-- PROBLEM TO SOLVE --
After reading the entries below, copy word for word the lines from the first through the line containing "Hget) as Habsent.", and stop there.

[ENTRIES PROVIDED Boundary: Start]

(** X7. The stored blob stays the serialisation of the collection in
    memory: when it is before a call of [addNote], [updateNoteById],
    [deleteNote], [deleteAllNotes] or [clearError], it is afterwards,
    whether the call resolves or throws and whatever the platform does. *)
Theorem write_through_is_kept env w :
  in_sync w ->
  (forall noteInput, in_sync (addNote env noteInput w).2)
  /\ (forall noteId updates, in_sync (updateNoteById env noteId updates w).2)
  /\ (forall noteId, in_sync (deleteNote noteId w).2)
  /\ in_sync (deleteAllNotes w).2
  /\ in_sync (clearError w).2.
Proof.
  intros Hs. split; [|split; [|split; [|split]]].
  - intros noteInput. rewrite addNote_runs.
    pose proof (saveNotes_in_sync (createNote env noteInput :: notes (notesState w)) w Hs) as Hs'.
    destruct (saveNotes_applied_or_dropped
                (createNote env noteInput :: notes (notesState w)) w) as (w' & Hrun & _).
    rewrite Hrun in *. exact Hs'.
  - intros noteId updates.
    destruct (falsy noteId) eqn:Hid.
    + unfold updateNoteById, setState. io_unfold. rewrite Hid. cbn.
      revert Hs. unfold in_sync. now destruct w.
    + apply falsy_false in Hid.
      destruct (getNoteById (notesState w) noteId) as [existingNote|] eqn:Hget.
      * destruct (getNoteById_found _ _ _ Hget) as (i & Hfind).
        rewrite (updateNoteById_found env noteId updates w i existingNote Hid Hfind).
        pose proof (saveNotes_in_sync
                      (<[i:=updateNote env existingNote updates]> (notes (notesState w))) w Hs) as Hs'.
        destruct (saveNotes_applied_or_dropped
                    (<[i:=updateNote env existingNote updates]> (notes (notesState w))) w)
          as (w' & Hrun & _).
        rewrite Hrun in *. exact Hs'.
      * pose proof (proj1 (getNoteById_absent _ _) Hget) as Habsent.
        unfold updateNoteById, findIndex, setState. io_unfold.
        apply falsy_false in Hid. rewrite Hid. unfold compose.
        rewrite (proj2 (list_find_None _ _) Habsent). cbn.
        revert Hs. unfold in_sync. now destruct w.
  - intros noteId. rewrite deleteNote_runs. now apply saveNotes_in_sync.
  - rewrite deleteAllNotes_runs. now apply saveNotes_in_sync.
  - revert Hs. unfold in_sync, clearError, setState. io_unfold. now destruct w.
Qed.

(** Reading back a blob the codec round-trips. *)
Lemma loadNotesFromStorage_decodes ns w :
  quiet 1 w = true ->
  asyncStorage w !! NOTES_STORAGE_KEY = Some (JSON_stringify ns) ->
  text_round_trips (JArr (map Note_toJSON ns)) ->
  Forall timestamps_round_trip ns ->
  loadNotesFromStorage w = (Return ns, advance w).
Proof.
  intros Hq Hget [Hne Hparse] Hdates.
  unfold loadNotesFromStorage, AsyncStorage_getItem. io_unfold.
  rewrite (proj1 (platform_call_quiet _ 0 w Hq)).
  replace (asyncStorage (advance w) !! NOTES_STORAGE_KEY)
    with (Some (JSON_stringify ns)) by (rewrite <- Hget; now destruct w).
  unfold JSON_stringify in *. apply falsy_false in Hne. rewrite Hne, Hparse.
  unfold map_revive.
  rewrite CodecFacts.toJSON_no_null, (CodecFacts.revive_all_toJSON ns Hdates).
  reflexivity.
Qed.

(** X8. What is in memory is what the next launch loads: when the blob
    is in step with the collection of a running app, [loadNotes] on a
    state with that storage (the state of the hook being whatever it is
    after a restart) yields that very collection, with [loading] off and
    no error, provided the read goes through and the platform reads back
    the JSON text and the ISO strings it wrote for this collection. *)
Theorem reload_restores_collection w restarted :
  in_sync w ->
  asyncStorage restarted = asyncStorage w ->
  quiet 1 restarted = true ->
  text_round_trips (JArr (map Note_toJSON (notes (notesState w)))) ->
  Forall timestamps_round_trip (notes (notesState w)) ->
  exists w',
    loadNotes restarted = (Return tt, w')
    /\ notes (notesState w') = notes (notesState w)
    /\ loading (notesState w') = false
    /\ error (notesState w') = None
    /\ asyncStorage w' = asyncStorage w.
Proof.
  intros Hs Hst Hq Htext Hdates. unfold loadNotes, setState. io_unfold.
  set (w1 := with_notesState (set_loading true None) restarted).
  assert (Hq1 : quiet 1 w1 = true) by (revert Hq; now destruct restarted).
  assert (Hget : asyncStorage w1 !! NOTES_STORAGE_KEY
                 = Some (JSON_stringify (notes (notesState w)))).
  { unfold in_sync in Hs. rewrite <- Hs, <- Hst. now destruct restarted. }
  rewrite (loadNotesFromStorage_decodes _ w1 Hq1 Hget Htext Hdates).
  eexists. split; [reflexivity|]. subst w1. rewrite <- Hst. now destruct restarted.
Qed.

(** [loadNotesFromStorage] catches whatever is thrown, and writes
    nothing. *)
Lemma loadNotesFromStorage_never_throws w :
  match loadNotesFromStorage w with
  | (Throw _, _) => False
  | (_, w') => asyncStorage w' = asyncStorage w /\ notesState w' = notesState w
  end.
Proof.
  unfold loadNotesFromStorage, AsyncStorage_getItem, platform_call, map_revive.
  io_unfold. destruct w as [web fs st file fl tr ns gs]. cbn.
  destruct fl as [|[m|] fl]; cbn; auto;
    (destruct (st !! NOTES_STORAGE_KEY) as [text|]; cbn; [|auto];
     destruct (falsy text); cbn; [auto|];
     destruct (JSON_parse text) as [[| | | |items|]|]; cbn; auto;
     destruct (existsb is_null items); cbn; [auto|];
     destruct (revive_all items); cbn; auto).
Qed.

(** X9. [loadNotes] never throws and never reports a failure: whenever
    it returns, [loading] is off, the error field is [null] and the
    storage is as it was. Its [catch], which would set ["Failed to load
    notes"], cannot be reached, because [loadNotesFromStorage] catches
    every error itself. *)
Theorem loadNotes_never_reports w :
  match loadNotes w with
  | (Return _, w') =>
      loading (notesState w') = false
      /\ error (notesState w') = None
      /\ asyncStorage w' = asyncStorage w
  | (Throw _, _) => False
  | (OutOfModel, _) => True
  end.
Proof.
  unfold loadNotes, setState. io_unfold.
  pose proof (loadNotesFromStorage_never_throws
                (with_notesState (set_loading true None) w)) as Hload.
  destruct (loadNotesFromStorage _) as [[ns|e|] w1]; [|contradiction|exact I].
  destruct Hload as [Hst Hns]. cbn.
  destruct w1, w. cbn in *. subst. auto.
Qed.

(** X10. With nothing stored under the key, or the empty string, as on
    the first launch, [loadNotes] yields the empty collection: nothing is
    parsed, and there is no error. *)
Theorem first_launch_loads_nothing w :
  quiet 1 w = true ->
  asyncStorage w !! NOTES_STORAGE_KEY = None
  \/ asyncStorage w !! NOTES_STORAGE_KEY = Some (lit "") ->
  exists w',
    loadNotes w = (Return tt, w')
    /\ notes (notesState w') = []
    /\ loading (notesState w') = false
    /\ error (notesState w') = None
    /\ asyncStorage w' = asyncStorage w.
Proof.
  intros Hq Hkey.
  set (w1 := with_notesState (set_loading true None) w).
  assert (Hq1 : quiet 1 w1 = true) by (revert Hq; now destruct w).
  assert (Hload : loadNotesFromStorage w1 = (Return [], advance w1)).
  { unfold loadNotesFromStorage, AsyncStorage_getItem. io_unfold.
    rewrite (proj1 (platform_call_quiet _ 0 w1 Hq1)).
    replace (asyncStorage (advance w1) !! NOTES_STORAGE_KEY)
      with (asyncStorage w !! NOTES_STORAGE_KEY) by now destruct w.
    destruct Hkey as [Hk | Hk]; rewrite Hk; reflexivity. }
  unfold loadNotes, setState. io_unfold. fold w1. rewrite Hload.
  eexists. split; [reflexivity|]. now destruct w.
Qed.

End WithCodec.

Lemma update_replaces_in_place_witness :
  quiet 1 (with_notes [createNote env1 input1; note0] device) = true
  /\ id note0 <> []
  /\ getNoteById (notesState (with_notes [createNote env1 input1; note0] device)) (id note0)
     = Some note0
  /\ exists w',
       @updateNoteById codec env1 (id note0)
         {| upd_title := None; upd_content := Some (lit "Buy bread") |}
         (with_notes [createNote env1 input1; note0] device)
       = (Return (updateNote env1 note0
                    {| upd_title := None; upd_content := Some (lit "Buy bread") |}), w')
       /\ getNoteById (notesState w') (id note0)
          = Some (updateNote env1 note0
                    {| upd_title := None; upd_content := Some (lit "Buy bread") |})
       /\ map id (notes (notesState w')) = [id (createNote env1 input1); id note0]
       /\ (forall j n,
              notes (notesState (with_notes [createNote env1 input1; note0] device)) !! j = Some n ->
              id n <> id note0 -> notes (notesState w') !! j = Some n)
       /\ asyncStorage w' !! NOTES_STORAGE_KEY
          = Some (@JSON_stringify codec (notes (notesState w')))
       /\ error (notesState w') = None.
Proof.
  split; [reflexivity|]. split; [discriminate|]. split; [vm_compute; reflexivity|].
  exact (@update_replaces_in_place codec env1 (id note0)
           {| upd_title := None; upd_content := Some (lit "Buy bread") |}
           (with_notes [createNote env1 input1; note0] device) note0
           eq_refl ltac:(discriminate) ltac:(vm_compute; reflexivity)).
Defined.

[ENTRIES PROVIDED Boundary: End]

-- SOLUTION FOR THIS TASK --
(** X7. The stored blob stays the serialisation of the collection in
    memory: when it is before a call of [addNote], [updateNoteById],
    [deleteNote], [deleteAllNotes] or [clearError], it is afterwards,
    whether the call resolves or throws and whatever the platform does. *)
Theorem write_through_is_kept env w :
  in_sync w ->
  (forall noteInput, in_sync (addNote env noteInput w).2)
  /\ (forall noteId updates, in_sync (updateNoteById env noteId updates w).2)
  /\ (forall noteId, in_sync (deleteNote noteId w).2)
  /\ in_sync (deleteAllNotes w).2
  /\ in_sync (clearError w).2.
Proof.
  intros Hs. split; [|split; [|split; [|split]]].
  - intros noteInput. rewrite addNote_runs.
    pose proof (saveNotes_in_sync (createNote env noteInput :: notes (notesState w)) w Hs) as Hs'.
    destruct (saveNotes_applied_or_dropped
                (createNote env noteInput :: notes (notesState w)) w) as (w' & Hrun & _).
    rewrite Hrun in *. exact Hs'.
  - intros noteId updates.
    destruct (falsy noteId) eqn:Hid.
    + unfold updateNoteById, setState. io_unfold. rewrite Hid. cbn.
      revert Hs. unfold in_sync. now destruct w.
    + apply falsy_false in Hid.
      destruct (getNoteById (notesState w) noteId) as [existingNote|] eqn:Hget.
      * destruct (getNoteById_found _ _ _ Hget) as (i & Hfind).
        rewrite (updateNoteById_found env noteId updates w i existingNote Hid Hfind).
        pose proof (saveNotes_in_sync
                      (<[i:=updateNote env existingNote updates]> (notes (notesState w))) w Hs) as Hs'.
        destruct (saveNotes_applied_or_dropped
                    (<[i:=updateNote env existingNote updates]> (notes (notesState w))) w)
          as (w' & Hrun & _).
        rewrite Hrun in *. exact Hs'.
      * pose proof (proj1 (getNoteById_absent _ _) Hget) as Habsent.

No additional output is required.